Jahrelang hatten seine Fans und MusikkennerInnen darauf warten müssen. Am 9. September gab Shahram Nazeri, die Ikone der traditionellen Musik des Iran, endlich sein lang ersehntes Konzert. Hunderte Fans strömten in die Festhalle des iranischen Innenministeriums, um Nazeris Auftritt beizuwohnen. Zusammen mit dem Maulawi-Ensemble spielte er Lieder aus seinem neuen Album, das in Kürze, fünf Jahre nach der Veröffentlichung seines letzten Werks, erscheinen soll. Zur Freude des Publikums trug Nazeri zu Ehren der jüngst verstorbenen iranischen Poetin und Regimekritikerin Simin Behbahani auch eines ihrer beliebtesten Gedichte mit dem Titel „Ich werde dich wiedererrichten, meine Heimat“ vor. Auch Nazeri übte im Vorfeld des Konzertes zum wiederholten Male in den vergangenen Wochen Kritik am Regime: „Die politisch Verantwortlichen reden seit langem davon, iranischen KünstlerInnen keine Knüppel mehr zwischen die Beine werfen zu wollen. Ihren Worten haben sie bis dato aber keine Taten folgen lassen“, so der Musiker. Unter den schiitischen Rechtsgelehrten des Iran herrscht bis heute hinsichtlich der Musik keine Einigkeit: Während manche Geistliche Musizieren jeder Art als „haram“ (verboten) betrachten, gilt dies für andere nur für solche Musik, die „freudige Gefühle auslöst“.

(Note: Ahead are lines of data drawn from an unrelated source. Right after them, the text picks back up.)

(** The body of the loop of [main]. *)
Definition frame (program : Z) (i : FrameInput) : Cmd unit :=
  let currentFrame := now i in
  update (fun g => set_deltaTime (sub64 currentFrame (lastFrame g)) g) ;;;
  update (set_lastFrame currentFrame) ;;;
  g <- read globals ;;
  g' <- lift (processInput (getKey i) g) ;;
  update (fun _ => g') ;;;
  reload program (getKey i) (answer i) ;;;
  renderScene program ;;;
  (* window.SwapBuffers() shows the frame and changes nothing here *)
  PollEvents (events i) ;;;
  d <- read (fun w => deltaTime (globals w)) ;;
  act (Sleep (pacing d)).

(** The variables when [processInput] runs: the clock has been read. *)
Definition clocked (i : FrameInput) (g : Globals) : Globals :=
  set_lastFrame (now i) (set_deltaTime (sub64 (now i) (lastFrame g)) g).

(** A command that keeps a property of the variables, whenever it
    completes. *)
Definition maintains {A} (Q : Globals -> Prop) (c : Cmd A) : Prop :=
  forall w a w', Q (globals w) -> c w = Some (a, w') -> Q (globals w').

(** A command that opens no dialog. *)
Definition quiet {A} (c : Cmd A) : Prop :=
  forall w a w', c w = Some (a, w') -> dialogs w' = dialogs w.

(** The loop [for !window.ShouldClose()], one input per iteration. *)
Fixpoint mainLoop (program : Z) (inputs : list FrameInput) : Cmd unit :=
  match inputs with
  | [] => ret tt
  | i :: rest =>
      closing <- read shouldClose ;;
      if closing then ret tt
      else frame program i ;;; mainLoop program rest
  end.

End Program.

End Viewer.

(** ** The vocabulary of the specification *)

Module Spec.
Import GoInt Float Mesh Collab.

Section Records.
Variable ParseFloat32 : string -> float64.

Definition isToken (tok name : string) : bool := String.eqb tok name.

(** A position record: first field [v], at least 3 fields after it. *)
Definition isPosition (line : string) : bool :=
  match Strings.Fields line with
  | tok :: _ :: _ :: _ :: _ => isToken tok "v"
  | _ => false
  end.

(** A triangular face record: first field [f], exactly 3 references. *)
Definition isTriangle (line : string) : bool :=
  match Strings.Fields line with
  | [tok; _; _; _] => isToken tok "f"
  | _ => false
  end.

(** A line that is blank, or starts with an unrecognized token, or is a
    [v] or [f] line with fewer than 3 fields after the token. *)
Definition isSkipped (line : string) : bool :=
  match Strings.Fields line with
  | [] => true
  | tok :: rest =>
      if isToken tok "v" || isToken tok "f" then len rest <? 3 else true
  end.

(** The component of a face field before its first slash, and the
    integer read from it. *)
Definition leading (fld : string) : string := hd "" (Strings.Split fld "/").
Definition reference (fld : string) : Z := fst (Strconv.Atoi (leading fld)).

(** The three floats of a position record. *)
Definition positionOf (line : string) : list float32 :=
  match Strings.Fields line with
  | _ :: x :: y :: z :: _ =>
      [to32 (ParseFloat32 x); to32 (ParseFloat32 y); to32 (ParseFloat32 z)]
  | _ => []
  end.

(** The indices of a face record: each reference minus one, as a
    [uint32]. *)
Definition trianglesOf (line : string) : list Z :=
  map (fun fld => uint32 (reference fld - 1)) (tl (Strings.Fields line)).

Definition vertexBuffer (lines : list string) : list float32 :=
  flat_map (fun line => if isPosition line then positionOf line else []) lines.

Definition indexBuffer (lines : list string) : list Z :=
  flat_map (fun line => if isTriangle line then trianglesOf line else []) lines.

Definition count (p : string -> bool) (lines : list string) : Z :=
  len (filter p lines).

(** The floats of a vertex, and what the loop body adds for one line
    (the body run on empty buffers). *)
Definition triple (v : Vertex) : list float32 :=
  let '(x, y, z) := v in [x; y; z].

Definition added (line : string) : list Vertex * list Z :=
  scanLine ParseFloat32 ([], []) line.

End Records.

(** A string of decimal digits, most significant first, and its value. *)
Definition digitChar (d : Z) : ascii := ascii_of_N (Z.to_N (48 + d)).

Fixpoint numeral (ds : list Z) : string :=
  match ds with
  | [] => ""
  | d :: rest => String (digitChar d) (numeral rest)
  end.

Definition valueFrom (n : Z) (ds : list Z) : Z :=
  fold_left (fun acc d => acc * 10 + d) ds n.

Definition isDigits (ds : list Z) : Prop := Forall (fun d => 0 <= d <= 9) ds.

(** What may follow the leading component of a face field: nothing, or a
    slash and anything. *)
Definition isTail (sfx : string) : Prop :=
  sfx = "" \/ exists rest, sfx = String "/" rest.

(** The lexicographic order of triples of integers. *)
Definition lexle (a b : Z * Z * Z) : Prop :=
  let '(a1, a2, a3) := a in
  let '(b1, b2, b3) := b in
  a1 < b1 \/ (a1 = b1 /\ (a2 < b2 \/ (a2 = b2 /\ a3 <= b3))).

(** The place of a float in the order of the numbers, with -0 below +0. *)
Definition rank (x : spec_float) : Z * Z * Z :=
  match x with
  | S754_infinity true => (-4, 0, 0)
  | S754_finite true m e => (-2, - e, - Z.pos m)
  | S754_zero true => (-1, 0, 0)
  | S754_zero false => (0, 0, 0)
  | S754_finite false m e => (1, e, Z.pos m)
  | S754_infinity false => (4, 0, 0)
  | S754_nan => (0, 0, 0)
  end.

(** The orders in which [math.Min] picks the lesser and [math.Max] the
    greater: NaN sits just above -Inf for the one, just below +Inf for
    the other. *)
Definition rankMin (x : spec_float) : Z * Z * Z :=
  match x with S754_nan => (-3, 0, 0) | _ => rank x end.
Definition rankMax (x : spec_float) : Z * Z * Z :=
  match x with S754_nan => (3, 0, 0) | _ => rank x end.

(** A [float32]: a zero, an infinity, a NaN, or a mantissa and an exponent
    within the binary32 format. *)
Definition isFloat32 (x : float32) : Prop := valid_binary 24 128 x = true.

(** Bounds whose six fields are [float32] values. *)
Definition validBounds (b : Bounds) : Prop :=
  isFloat32 (minX b) /\ isFloat32 (minY b) /\ isFloat32 (minZ b)
  /\ isFloat32 (maxX b) /\ isFloat32 (maxY b) /\ isFloat32 (maxZ b).

(** A pitch within the interval from -89 to 89. *)
Definition inRange (p : float64) : Prop :=
  leb (int64_to64 (-89)) p = true /\ leb p (int64_to64 89) = true.

(** A pitch brought back into the interval from -89 to 89. *)
Definition clampPitch (p : float64) : float64 :=
  if ltb (int64_to64 89) p then int64_to64 89
  else if ltb p (int64_to64 (-89)) then int64_to64 (-89)
  else p.

(** The released-to-pressed transitions of a sequence of key states read
    after the state [last]. *)
Fixpoint pressEdges (last : Action) (states : list Action) : Z :=
  match states with
  | [] => 0
  | cur :: rest =>
      (if Action_eqb cur Press && Action_eqb last Release then 1 else 0)
      + pressEdges cur rest
  end.

End Spec.

(** ** Test doubles of the collaborators, to run the program on examples *)

Module Double.
Import GoInt Float Mesh Collab.

(** Vectors as triples, with the component-wise operations; the
    operations the examples do not exercise are left trivial. *)
#[local] Instance mgl32 : Mgl32 := {|
  Vec3 := (float32 * float32 * float32)%type;
  Mat4 := unit;
  vec3 := fun x y z => (x, y, z);
  Add := fun a b => let '(a0, a1, a2) := a in let '(b0, b1, b2) := b in
                    (add32 a0 b0, add32 a1 b1, add32 a2 b2);
  Sub := fun a b => let '(a0, a1, a2) := a in let '(b0, b1, b2) := b in
                    (sub32 a0 b0, sub32 a1 b1, sub32 a2 b2);
  Mul := fun a c => let '(a0, a1, a2) := a in (mul32 a0 c, mul32 a1 c, mul32 a2 c);
  Cross := fun a b => let '(a0, a1, a2) := a in let '(b0, b1, b2) := b in
                      (sub32 (mul32 a1 b2) (mul32 a2 b1),
                       sub32 (mul32 a2 b0) (mul32 a0 b2),
                       sub32 (mul32 a0 b1) (mul32 a1 b0));
  Normalize := fun a => a;
  DegToRad := fun a => a;
  Perspective := fun _ _ _ _ => tt;
  LookAtV := fun _ _ _ => tt;
  Ident4 := tt
|}.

Zerstörung historischer Gebäude in Schiraz
Zerstörung historischer Gebäude in Shiraz
Zerstörung historischer Gebäude in Shiraz

Nicht nur bei den aktuellen Kulturereignissen, sondern auch beim Erhalt des Kulturerbes sind sich die Hardliner und gemäßigten Kräfte nicht einig. Die Zerstörung von zehn historischen Gebäuden in der Stadt Shiraz hat im Iran Entrüstung ausgelöst. Die aus dem 18. Jahrhundert stammenden Bauwerke wurden vergangene Woche in einer Nacht- und Nebel-Aktion niedergerissen, um Platz für die Errichtung einer direkten Verbindung zwischen den heiligen Schreinen von Ahmad Ibn Musa und Alaeddin Hossein zu machen. Laut der staatlichen Nachrichtenagentur IRNA hat der staatliche Kulturpflegeverband gegen die Verantwortlichen für den Abriss Klage eingereicht. Zudem habe der Leiter des Verbandes, Masud Soltanifar, in einem offiziellen Schreiben den geistlichen Führer des Iran Ayatollah Ali Chamenei darum gebeten, „das zerstörerische Vorgehen gegen das Kulturerbe des Iran zu bremsen“. Jedes Bauprojekt, das mit einer potentiellen Schädigung historischer Strukturen einhergehe, bedürfe einer Autorisierung durch den Kulturpflegeverband sowie die Organisation für Architektur und Städteplanung, so Soltanifar.